* Work required:
Look through the data below and return each line where "class" appears.

⁂

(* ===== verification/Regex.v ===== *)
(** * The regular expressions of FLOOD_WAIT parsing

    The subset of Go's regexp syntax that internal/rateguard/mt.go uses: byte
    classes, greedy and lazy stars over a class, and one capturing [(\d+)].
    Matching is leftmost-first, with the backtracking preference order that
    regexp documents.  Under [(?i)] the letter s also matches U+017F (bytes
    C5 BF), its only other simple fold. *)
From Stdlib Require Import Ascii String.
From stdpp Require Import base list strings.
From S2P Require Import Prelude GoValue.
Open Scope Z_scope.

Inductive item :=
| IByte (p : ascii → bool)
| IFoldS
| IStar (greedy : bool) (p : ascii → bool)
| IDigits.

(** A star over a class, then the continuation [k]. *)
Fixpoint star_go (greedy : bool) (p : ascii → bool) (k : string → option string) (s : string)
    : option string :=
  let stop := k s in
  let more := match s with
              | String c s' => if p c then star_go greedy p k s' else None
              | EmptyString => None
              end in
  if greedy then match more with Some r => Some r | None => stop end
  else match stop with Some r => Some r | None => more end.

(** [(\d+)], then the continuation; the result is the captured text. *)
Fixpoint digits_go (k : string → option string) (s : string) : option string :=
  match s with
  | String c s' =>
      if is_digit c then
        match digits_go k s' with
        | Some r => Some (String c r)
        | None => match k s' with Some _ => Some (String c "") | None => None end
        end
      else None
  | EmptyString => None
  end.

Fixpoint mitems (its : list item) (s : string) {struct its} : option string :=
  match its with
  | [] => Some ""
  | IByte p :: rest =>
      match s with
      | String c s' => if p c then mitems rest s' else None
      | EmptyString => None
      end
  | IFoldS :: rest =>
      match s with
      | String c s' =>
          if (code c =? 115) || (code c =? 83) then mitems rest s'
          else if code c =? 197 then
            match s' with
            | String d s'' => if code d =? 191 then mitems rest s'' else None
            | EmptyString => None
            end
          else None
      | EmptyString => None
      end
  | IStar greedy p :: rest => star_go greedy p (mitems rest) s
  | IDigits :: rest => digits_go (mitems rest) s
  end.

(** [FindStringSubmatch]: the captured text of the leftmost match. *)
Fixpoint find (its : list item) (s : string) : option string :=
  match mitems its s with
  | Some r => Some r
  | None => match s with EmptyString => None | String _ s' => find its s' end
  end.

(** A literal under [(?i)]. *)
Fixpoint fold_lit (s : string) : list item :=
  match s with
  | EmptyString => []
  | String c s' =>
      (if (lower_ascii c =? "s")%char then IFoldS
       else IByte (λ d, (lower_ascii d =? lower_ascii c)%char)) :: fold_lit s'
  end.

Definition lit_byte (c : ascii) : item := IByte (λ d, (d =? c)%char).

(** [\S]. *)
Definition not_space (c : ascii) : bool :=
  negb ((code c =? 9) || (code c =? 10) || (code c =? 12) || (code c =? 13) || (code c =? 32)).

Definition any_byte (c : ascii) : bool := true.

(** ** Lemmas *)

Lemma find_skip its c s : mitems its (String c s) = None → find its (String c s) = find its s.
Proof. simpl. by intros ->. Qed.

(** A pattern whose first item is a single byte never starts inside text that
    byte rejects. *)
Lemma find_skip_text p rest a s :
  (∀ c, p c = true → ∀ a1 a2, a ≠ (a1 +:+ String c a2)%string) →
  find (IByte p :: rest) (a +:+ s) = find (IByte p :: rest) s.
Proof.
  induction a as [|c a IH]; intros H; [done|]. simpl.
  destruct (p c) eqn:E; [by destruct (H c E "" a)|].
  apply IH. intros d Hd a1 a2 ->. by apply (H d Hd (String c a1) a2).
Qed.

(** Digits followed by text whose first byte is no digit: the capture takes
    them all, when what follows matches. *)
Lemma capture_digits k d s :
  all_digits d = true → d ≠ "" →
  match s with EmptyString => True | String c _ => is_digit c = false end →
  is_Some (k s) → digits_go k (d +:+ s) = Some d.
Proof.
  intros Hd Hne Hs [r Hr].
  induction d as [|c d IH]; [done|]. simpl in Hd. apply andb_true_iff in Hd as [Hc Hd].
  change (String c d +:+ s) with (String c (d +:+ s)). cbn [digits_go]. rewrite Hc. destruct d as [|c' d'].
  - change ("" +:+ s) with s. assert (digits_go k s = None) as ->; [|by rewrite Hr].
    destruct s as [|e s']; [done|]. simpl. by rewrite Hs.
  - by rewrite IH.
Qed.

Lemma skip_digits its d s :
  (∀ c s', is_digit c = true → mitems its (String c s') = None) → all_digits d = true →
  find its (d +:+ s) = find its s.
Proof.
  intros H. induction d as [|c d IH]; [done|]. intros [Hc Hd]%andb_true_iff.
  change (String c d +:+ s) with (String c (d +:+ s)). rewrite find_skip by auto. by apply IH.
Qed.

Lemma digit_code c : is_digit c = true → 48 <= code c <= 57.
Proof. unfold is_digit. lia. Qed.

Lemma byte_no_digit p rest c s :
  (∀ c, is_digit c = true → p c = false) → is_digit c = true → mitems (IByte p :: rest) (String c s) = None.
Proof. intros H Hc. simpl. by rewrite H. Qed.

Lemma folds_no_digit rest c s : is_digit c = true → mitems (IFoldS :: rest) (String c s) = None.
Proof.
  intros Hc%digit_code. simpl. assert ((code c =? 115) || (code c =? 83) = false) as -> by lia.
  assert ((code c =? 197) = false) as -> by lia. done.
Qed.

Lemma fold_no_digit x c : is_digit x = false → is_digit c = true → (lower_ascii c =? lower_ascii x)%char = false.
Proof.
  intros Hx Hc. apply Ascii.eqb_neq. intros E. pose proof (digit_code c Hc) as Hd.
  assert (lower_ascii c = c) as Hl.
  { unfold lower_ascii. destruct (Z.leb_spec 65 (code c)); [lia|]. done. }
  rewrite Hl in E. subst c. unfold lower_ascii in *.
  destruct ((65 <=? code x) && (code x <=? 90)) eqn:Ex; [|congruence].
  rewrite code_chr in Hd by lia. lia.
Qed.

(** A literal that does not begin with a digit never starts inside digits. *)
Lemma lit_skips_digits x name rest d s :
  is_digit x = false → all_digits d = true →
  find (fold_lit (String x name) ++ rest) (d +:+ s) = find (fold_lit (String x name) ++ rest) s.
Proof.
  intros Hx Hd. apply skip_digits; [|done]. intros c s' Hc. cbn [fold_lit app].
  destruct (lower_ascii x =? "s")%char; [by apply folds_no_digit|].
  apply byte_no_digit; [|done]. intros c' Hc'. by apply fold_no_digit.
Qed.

⁂

* Answer to the exercise:
    classes, greedy and lazy stars over a class, and one capturing [(\d+)].
(** A star over a class, then the continuation [k]. *)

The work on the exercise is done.